IGERT Program for Archaeological Sciences

In 2002 the National Science Foundation awarded the University of Arizona a grant of $2.9 million from its Integrated Graduate Research Education and Training (IGERT) Program for a five-year interdisciplinary training program in Archaeological Sciences.  Between 2003 and 2008 some 30 faculty and scientists from Anthropology, Geosciences, Materials Science and Engineering, Chemistry, Geography, the Arizona State Museum, the Laboratory of Tree Ring Research, and the Accelerator Mass Spectrometry Radiocarbon Laboratory, as well as staff from two private archaeology companies (Statistical Research Inc. and Desert Archaeology Inc.) collaborated to educate and supervise students from five academic Departments (Anthropology, Geography, Geosciences, Materials Science and Engineering and Chemistry). Students were funded by the program for periods ranging from one semester and two years.  As a condition of support, students were required to take courses in archaeological method and theory as well as courses in science, to have interdisciplinary graduate committees, and to participate in the weekly IGERT seminar, which was addressed by many leading American and foreign scholars in the fields of archaeological sciences and paleoenvironmental studies. Each of them also spent 5 hours per week assisting a K-12 teacher to develop lesson plans in history, chemistry or environmental studies. In three of the years we also ran a 2-week summer school in archaeological science for Tucson K-12 teachers.

28 PhD dissertations have been completed as of March 2016, with three more in progress. These are listed below with Department and major advisor.


Amy Clark (2015). Spatial structure and the temporality of assemblage formation: a comparative study of seven open air Middle Paleolithic sites in France. (Anthropology: Steve Kuhn). Amy was a postdoctoral fellow at the University of Toulouse, France, in 2016.

Jill Onken (2015). Late Quaternary climatic geomorphology, volcanism, and geoarchaeology of Carrizo Wash, Little Colorado River Headwaters, USA. (Geosciences: Vance Holliday). Jill is an independent consultant geoarchaeologist based in Tucson.

Randy Haas (2014).  Forager mobility, constructed environments and emergent settlement hierarchy: insights from Altiplano archaeology. (Anthropology: Steve Kuhn and Mark Aldenderfer). Randy is now a Post-Doctoral Fellow at the University of Wyoming.

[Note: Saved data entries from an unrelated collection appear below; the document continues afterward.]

(* ===== verification/CopyIO.v ===== *)
(** * The interface for copying to and from callers' memory

    The file system moves bytes between disk buffers and a memory address that
    is a user or a kernel address ([either_copyout] and [either_copyin] of
    kernel/proc.c).  The class states what these promise, on a view of the
    memory: [v user a] is the byte at address [a] of the user or the kernel
    space, [None] where the space has none to give. *)

From S2P Require Import Prelude Block.

Definition view := bool -> Z -> option Z.

(** The view after [bs] was stored at [a]. *)
Definition vwrite (user : bool) (a : Z) (bs : list Z) (v : view) : view := fun user' a' =>
  if decide (user' = user /\ a <= a' < a + Z.of_nat (length bs)) then bs !! Z.to_nat (a' - a) else v user' a'.

(** All of [a, a+n) can be accessed; the bytes there are [bs]. *)
Definition accessible (v : view) (user : bool) (a n : Z) : Prop :=
  forall i, 0 <= i < n -> is_Some (v user (a + i)).
Definition vbytes (v : view) (user : bool) (a : Z) (bs : list Z) : Prop :=
  forall i b, bs !! i = Some b -> v user (a + Z.of_nat i) = Some b.

(** [v'] differs from [v] only in [a, a+n) of one space. *)
Definition only_range (user : bool) (a n : Z) (v v' : view) : Prop :=
  forall user' a', (is_Some (v' user' a') <-> is_Some (v user' a')) /\
    (~ (user' = user /\ a <= a' < a + n) -> v' user' a' = v user' a').

(** [either_copyout user_dst dst bs] copies the bytes [bs] of a kernel object;
    [either_copyin old user_src src len] copies [len] bytes over a kernel
    object that holds [old], and returns what the object holds then, also when
    it fails.  [kread] and [kwrite] access a variable of the kernel. *)
Class CopyOps (U : Type) := {
  either_copyout : Z -> Z -> list Z -> M U Z;
  either_copyin : list Z -> Z -> Z -> Z -> M U (Z * list Z);
  kread : Z -> nat -> M U (list Z);
  kwrite : Z -> list Z -> M U unit;
}.

Class CopyIO (U : Type) := {
  copy_ops :: CopyOps U;
  copy_rep : U -> view -> Prop;

  copy_bytes_law u v user a b : copy_rep u v -> v user a = Some b -> byte_ok b;
  copyout_law u v ud dst bs (Q : Z -> U -> Prop) :
    copy_rep u v -> accessible v (truth ud) dst (Z.of_nat (length bs)) -> Forall byte_ok bs ->
    0 <= dst -> dst + Z.of_nat (length bs) <= 2^64 ->
    (forall u', copy_rep u' (vwrite (truth ud) dst bs v) -> Q 0 u') -> wp (either_copyout ud dst bs) Q u;
  copyout_fail u v ud dst bs (Q : Z -> U -> Prop) :
    copy_rep u v -> ~ accessible v (truth ud) dst (Z.of_nat (length bs)) -> truth ud = true -> Forall byte_ok bs ->
    0 <= dst -> dst + Z.of_nat (length bs) <= 2^64 ->
    (forall u' v', copy_rep u' v' -> only_range (truth ud) dst (Z.of_nat (length bs)) v v' -> Q (-1) u') ->
    wp (either_copyout ud dst bs) Q u;
  copyin_law u v us src len old bs (Q : Z * list Z -> U -> Prop) :
    copy_rep u v -> vbytes v (truth us) src bs -> len = Z.of_nat (length bs) -> length old = length bs ->
    0 <= src -> src + len <= 2^64 ->
    (forall u', copy_rep u' v -> Q (0, bs) u') -> wp (either_copyin old us src len) Q u;
  copyin_fail u v us src len old (Q : Z * list Z -> U -> Prop) :
    copy_rep u v -> ~ accessible v (truth us) src len -> truth us = true -> len = Z.of_nat (length old) ->
    Forall byte_ok old -> 0 <= src -> src + len <= 2^64 ->
    (forall u' bs, copy_rep u' v -> length bs = length old -> Forall byte_ok bs -> Q (-1, bs) u') ->
    wp (either_copyin old us src len) Q u;
  kread_law u v a bs (Q : list Z -> U -> Prop) :
    copy_rep u v -> vbytes v false a bs -> Q bs u -> wp (kread a (length bs)) Q u;
  kwrite_law u v a bs (Q : unit -> U -> Prop) :
    copy_rep u v -> accessible v false a (Z.of_nat (length bs)) -> Forall byte_ok bs ->
    (forall u', copy_rep u' (vwrite false a bs v) -> Q tt u') -> wp (kwrite a bs) Q u;
}.

(** ** Facts about views *)

Lemma vwrite_bytes user a bs v : vbytes (vwrite user a bs v) user a bs.
Proof.
  intros i b Hi. unfold vwrite. pose proof (lookup_lt_Some _ _ _ Hi). rewrite decide_True by (split; [done|lia]).
  by replace (Z.to_nat (a + Z.of_nat i - a)) with i by lia.
Qed.

Lemma vwrite_out user a bs v user' a' :
  ~ (user' = user /\ a <= a' < a + Z.of_nat (length bs)) -> vwrite user a bs v user' a' = v user' a'.
Proof. intros H. unfold vwrite. by rewrite decide_False. Qed.

Lemma vwrite_only user a bs v :
  accessible v user a (Z.of_nat (length bs)) -> only_range user a (Z.of_nat (length bs)) v (vwrite user a bs v).
Proof.
  intros Hacc user' a'. split; [|by apply vwrite_out].
  unfold vwrite. case_decide as H; [|done]. destruct H as [-> Hr]. rewrite lookup_lt_is_Some.
  split; [|lia]. intros _. replace a' with (a + (a' - a)) by lia. apply Hacc. lia.
Qed.

Lemma only_range_accessible user a n v v' user' a' n' :
  only_range user a n v v' -> accessible v user' a' n' -> accessible v' user' a' n'.
Proof. intros Hr Ha i Hi. apply Hr. by apply Ha. Qed.

Lemma only_range_weaken user a n b m v v' :
  only_range user a n v v' -> b <= a -> a + n <= b + m -> only_range user b m v v'.
Proof. intros H Hb Hm user' a'. destruct (H user' a') as [H1 H2]. split; [done|]. intros Hn. apply H2. intros [-> ?]. apply Hn. split; [done|lia]. Qed.

Lemma only_range_refl user a n v : only_range user a n v v.
Proof. done. Qed.

Lemma only_range_trans user a n v1 v2 v3 :
  only_range user a n v1 v2 -> only_range user a n v2 v3 -> only_range user a n v1 v3.
Proof.
  intros H H' u x. destruct (H u x) as [E1 E2], (H' u x) as [E3 E4]. split; [tauto|]. intros Hn.
  rewrite E4 by done. by apply E2.
Qed.

Lemma vbytes_accessible v user a bs n : vbytes v user a bs -> n = Z.of_nat (length bs) -> accessible v user a n.
Proof.
  intros H -> i Hi. destruct (lookup_lt_is_Some_2 bs (Z.to_nat i)) as [b Hb]; [lia|].
  exists b. rewrite <- (H _ _ Hb). f_equal. lia.
Qed.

Andrew Kowler (2014). Radiocarbon-based paleohydrologic reconstructions and archaeological geochronology from paleo-lake and wetland successions in the Southeastern Basin and Range. (Geosciences: Vance Holliday).  Andrew is now an NSF Post-doctoral Fellow in the Department of Earth, Planetary, and Space Sciences, UCLA.

Erica Bigio (2014). Late Holocene fire and climate history of the San Juan Mountains, Colorado: results from alluvial stratigraphy and tree-Ring research.  (Geosciences/Laboratory of Tree-Ring Research: Tom Swetnam). Erica is currently a lecturer in the School of Geography and Development, Univerity of Arizona.

Joshua Reuther (2013). Geoarchaeology and terrestrial paleoecology inthe lowlands of the Middle Tanana Valley, SubArctic Alaska. (Anthropology: Vance Holliday). Josh is now an Assistant Professor of Anthropology at the University of Alaska in Fairbanks, and a Curator of Archaeology at the Museum of the North.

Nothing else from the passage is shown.